From the entries below, return exactly the lines beginning at the one that contains "(* ===== verification/RouterTheorems.v" and ending at the one that contains "[src/src/bridge/]: wrapped assets", both of them included, and only those lines.

Provided entries:

============================================================

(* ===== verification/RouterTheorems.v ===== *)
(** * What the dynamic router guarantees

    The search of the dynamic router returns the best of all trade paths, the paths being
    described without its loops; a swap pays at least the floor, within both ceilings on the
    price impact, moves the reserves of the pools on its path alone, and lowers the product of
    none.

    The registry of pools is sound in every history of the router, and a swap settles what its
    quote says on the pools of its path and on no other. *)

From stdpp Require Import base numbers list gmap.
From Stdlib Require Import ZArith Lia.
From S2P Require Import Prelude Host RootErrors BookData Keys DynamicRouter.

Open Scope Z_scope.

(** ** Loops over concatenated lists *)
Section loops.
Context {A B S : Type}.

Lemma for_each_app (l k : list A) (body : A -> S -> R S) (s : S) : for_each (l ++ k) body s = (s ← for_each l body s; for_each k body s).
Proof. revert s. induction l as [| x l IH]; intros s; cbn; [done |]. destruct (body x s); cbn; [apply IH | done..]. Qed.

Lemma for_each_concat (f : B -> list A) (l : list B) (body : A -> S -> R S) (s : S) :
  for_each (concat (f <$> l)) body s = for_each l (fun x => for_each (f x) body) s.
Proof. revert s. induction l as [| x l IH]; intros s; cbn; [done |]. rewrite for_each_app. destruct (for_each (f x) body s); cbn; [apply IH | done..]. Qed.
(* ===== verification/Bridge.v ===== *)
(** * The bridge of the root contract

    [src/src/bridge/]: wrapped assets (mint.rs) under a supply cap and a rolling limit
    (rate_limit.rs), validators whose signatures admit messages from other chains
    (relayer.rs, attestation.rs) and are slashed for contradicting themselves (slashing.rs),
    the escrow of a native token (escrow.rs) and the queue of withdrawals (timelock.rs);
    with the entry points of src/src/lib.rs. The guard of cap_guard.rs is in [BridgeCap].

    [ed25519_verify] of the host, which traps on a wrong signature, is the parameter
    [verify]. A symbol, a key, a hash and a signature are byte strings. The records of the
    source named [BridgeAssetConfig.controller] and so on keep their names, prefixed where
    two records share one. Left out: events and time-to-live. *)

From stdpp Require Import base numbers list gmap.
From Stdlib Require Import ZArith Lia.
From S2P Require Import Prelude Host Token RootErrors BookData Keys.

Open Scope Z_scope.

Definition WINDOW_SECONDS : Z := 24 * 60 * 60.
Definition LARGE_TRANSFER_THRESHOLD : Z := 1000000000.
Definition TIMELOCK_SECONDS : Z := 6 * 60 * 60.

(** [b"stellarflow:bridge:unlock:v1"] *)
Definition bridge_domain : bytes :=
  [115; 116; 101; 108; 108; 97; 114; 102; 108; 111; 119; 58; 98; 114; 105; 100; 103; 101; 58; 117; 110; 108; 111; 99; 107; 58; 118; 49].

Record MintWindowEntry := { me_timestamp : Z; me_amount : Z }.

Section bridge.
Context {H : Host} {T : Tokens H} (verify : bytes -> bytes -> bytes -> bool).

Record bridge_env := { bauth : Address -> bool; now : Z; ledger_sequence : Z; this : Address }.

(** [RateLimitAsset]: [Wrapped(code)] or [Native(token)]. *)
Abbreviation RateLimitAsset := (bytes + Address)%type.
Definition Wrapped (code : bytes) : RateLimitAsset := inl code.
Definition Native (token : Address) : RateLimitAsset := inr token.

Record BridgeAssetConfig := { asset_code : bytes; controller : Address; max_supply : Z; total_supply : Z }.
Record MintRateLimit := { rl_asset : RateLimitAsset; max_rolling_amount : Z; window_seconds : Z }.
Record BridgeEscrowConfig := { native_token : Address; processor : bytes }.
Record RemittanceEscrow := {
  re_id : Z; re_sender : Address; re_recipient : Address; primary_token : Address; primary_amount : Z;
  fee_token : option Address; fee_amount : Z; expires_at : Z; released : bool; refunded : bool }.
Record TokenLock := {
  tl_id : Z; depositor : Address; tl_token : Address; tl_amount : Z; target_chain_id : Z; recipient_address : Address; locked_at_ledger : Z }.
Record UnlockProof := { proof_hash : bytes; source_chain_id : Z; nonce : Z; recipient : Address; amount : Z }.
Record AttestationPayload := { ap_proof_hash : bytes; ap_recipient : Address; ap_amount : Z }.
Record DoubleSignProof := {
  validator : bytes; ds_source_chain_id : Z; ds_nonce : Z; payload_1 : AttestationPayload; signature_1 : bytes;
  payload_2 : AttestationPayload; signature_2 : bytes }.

============================================================

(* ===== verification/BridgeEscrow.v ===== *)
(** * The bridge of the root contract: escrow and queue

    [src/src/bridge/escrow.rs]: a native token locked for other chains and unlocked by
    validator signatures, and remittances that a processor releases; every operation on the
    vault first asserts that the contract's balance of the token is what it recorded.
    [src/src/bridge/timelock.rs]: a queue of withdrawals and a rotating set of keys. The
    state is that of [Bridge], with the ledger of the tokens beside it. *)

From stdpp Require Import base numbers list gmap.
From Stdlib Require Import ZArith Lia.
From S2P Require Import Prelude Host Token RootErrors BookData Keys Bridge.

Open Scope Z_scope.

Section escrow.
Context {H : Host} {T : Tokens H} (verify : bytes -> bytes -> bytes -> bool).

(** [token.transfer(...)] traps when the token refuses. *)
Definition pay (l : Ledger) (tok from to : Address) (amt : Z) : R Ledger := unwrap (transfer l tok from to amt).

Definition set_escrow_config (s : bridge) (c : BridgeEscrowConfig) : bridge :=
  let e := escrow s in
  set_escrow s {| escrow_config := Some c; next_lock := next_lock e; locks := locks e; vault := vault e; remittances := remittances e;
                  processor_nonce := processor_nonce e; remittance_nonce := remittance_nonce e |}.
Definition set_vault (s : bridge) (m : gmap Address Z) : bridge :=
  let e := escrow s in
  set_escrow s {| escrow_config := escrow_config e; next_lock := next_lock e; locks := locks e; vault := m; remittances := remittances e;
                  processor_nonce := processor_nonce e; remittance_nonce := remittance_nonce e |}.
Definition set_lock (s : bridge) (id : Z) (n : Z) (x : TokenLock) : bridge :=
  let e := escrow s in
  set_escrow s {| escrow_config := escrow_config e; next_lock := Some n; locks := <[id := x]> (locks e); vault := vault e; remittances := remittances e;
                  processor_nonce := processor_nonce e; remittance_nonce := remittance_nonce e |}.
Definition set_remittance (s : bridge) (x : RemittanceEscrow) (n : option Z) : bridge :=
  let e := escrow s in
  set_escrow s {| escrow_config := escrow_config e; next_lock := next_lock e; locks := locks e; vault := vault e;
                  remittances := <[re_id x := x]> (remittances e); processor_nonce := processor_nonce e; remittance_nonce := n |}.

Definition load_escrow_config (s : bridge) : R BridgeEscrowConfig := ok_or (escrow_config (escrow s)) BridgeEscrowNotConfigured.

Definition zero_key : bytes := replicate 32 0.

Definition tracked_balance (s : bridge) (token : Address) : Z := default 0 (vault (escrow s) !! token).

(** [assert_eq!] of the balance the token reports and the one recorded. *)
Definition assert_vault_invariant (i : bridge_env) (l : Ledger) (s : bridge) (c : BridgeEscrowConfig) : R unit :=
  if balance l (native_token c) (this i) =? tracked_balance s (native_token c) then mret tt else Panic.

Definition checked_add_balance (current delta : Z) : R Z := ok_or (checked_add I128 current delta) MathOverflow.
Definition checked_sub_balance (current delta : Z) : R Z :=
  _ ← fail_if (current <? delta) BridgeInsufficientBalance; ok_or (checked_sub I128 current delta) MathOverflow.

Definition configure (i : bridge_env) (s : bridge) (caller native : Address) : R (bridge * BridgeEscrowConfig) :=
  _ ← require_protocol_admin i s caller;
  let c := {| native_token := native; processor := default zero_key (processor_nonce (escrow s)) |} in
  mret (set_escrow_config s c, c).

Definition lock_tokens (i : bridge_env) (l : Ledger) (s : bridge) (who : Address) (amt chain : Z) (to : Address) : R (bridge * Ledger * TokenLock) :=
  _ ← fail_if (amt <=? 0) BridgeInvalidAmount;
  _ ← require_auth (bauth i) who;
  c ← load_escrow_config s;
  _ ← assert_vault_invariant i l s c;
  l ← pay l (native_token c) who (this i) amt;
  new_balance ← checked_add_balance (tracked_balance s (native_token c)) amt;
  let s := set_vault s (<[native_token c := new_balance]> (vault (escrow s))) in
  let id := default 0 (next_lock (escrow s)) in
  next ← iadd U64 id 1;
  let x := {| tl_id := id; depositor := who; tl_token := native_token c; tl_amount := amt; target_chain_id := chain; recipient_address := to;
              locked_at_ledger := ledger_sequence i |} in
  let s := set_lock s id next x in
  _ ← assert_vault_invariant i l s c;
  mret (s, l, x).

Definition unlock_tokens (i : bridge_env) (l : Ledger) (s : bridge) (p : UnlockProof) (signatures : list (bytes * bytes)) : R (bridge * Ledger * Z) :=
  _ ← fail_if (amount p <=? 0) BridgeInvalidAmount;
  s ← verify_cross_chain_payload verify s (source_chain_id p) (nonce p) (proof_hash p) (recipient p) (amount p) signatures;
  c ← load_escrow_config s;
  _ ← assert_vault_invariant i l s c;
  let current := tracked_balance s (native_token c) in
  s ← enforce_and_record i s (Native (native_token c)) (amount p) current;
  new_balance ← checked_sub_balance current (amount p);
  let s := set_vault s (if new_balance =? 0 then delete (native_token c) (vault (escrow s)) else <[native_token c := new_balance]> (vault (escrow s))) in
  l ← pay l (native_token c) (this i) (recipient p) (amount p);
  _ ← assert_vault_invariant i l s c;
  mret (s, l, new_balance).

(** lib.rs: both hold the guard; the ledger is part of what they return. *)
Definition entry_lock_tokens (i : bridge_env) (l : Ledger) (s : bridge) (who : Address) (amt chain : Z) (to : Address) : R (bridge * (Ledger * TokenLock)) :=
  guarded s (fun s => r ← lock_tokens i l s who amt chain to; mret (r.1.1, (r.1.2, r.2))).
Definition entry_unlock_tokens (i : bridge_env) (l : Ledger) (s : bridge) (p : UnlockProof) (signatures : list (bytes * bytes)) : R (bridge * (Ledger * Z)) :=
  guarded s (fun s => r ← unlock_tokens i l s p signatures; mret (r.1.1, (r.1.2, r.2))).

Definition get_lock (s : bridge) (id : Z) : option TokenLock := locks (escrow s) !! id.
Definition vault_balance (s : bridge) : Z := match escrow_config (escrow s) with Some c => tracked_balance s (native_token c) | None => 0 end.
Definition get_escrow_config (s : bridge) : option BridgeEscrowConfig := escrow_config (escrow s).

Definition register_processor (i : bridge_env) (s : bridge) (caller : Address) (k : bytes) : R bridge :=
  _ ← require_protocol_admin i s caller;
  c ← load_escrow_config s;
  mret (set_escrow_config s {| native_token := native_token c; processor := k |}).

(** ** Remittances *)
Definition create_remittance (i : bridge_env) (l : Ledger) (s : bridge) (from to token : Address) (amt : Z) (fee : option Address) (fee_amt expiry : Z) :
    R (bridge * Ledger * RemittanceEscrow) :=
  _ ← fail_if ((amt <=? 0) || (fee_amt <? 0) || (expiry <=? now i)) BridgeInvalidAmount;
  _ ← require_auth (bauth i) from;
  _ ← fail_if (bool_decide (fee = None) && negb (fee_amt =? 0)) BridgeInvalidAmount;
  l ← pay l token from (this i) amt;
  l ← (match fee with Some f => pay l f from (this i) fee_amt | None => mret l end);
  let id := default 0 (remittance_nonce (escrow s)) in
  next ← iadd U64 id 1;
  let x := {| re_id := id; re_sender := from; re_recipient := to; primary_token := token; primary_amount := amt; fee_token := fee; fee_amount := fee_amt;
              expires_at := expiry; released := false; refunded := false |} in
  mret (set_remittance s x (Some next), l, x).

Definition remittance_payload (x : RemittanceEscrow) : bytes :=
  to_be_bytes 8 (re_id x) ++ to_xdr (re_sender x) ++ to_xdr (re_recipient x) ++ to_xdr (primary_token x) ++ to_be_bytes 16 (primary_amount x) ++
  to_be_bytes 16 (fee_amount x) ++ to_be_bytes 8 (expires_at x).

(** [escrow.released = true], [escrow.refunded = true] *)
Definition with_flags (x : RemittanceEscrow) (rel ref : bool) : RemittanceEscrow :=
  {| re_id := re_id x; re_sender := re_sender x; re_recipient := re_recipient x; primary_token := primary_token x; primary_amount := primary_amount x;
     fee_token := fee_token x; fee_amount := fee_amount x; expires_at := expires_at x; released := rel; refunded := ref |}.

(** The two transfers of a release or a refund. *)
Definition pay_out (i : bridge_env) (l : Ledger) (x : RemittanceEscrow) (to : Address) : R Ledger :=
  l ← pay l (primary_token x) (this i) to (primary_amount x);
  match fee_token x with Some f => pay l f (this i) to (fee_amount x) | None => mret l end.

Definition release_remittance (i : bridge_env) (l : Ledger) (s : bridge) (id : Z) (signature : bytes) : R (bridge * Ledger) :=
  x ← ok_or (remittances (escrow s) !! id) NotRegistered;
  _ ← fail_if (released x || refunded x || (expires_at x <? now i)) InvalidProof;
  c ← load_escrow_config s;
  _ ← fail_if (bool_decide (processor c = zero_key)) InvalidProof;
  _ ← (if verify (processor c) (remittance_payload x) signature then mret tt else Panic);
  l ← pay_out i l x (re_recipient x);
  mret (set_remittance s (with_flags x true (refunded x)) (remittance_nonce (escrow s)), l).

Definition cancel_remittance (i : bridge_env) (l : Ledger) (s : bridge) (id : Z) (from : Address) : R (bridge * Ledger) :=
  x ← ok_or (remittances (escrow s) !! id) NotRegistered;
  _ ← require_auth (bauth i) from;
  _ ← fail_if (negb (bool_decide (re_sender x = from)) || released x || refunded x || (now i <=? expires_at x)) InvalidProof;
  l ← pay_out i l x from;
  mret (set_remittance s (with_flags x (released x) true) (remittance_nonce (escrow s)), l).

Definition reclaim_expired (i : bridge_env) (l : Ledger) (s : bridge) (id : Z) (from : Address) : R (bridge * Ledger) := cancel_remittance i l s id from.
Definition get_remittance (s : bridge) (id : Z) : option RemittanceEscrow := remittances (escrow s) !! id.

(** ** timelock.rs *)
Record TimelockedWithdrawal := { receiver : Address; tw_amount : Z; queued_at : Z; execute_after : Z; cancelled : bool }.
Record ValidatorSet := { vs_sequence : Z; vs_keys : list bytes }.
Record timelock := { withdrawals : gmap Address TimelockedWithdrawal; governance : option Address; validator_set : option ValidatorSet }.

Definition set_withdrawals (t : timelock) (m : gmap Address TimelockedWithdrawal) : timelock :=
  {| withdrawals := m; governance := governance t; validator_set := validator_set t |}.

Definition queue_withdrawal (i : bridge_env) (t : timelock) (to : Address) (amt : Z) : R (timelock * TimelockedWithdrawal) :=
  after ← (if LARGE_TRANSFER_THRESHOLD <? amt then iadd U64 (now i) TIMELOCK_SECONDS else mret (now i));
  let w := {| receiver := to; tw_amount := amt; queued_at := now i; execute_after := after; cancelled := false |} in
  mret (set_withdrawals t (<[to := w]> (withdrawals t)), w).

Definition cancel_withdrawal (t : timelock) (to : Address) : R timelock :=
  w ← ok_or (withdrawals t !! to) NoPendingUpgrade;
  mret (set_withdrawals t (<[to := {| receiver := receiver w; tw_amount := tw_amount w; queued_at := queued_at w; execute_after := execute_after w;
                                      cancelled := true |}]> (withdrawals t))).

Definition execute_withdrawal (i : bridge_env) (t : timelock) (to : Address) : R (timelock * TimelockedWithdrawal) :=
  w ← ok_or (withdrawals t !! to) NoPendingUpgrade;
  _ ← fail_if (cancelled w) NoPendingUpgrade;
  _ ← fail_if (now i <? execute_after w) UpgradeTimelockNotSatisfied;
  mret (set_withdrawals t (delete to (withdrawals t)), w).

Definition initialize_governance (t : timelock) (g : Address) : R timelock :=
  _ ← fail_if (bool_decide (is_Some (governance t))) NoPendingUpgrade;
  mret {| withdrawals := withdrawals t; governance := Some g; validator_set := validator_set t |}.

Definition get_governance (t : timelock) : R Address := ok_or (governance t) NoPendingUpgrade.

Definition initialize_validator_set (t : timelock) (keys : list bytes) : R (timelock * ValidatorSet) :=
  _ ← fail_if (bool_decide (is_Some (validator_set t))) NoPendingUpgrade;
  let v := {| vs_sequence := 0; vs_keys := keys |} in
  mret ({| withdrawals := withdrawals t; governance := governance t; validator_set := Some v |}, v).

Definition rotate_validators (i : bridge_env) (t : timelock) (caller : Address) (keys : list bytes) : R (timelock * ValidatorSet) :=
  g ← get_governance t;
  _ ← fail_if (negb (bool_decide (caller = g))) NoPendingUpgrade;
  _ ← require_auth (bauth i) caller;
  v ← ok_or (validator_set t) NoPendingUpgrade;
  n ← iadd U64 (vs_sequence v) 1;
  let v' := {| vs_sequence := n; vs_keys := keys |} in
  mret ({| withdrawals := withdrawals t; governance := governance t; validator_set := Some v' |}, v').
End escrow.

============================================================

Written reply:
(* ===== verification/RouterTheorems.v ===== *)
(** * What the dynamic router guarantees

    The search of the dynamic router returns the best of all trade paths, the paths being
    described without its loops; a swap pays at least the floor, within both ceilings on the
    price impact, moves the reserves of the pools on its path alone, and lowers the product of
    none.

    The registry of pools is sound in every history of the router, and a swap settles what its
    quote says on the pools of its path and on no other. *)

From stdpp Require Import base numbers list gmap.
From Stdlib Require Import ZArith Lia.
From S2P Require Import Prelude Host RootErrors BookData Keys DynamicRouter.

Open Scope Z_scope.

(** ** Loops over concatenated lists *)
Section loops.
Context {A B S : Type}.

Lemma for_each_app (l k : list A) (body : A -> S -> R S) (s : S) : for_each (l ++ k) body s = (s ← for_each l body s; for_each k body s).
Proof. revert s. induction l as [| x l IH]; intros s; cbn; [done |]. destruct (body x s); cbn; [apply IH | done..]. Qed.

Lemma for_each_concat (f : B -> list A) (l : list B) (body : A -> S -> R S) (s : S) :
  for_each (concat (f <$> l)) body s = for_each l (fun x => for_each (f x) body) s.
Proof. revert s. induction l as [| x l IH]; intros s; cbn; [done |]. rewrite for_each_app. destruct (for_each (f x) body s); cbn; [apply IH | done..]. Qed.
(* ===== verification/Bridge.v ===== *)
(** * The bridge of the root contract

    [src/src/bridge/]: wrapped assets (mint.rs) under a supply cap and a rolling limit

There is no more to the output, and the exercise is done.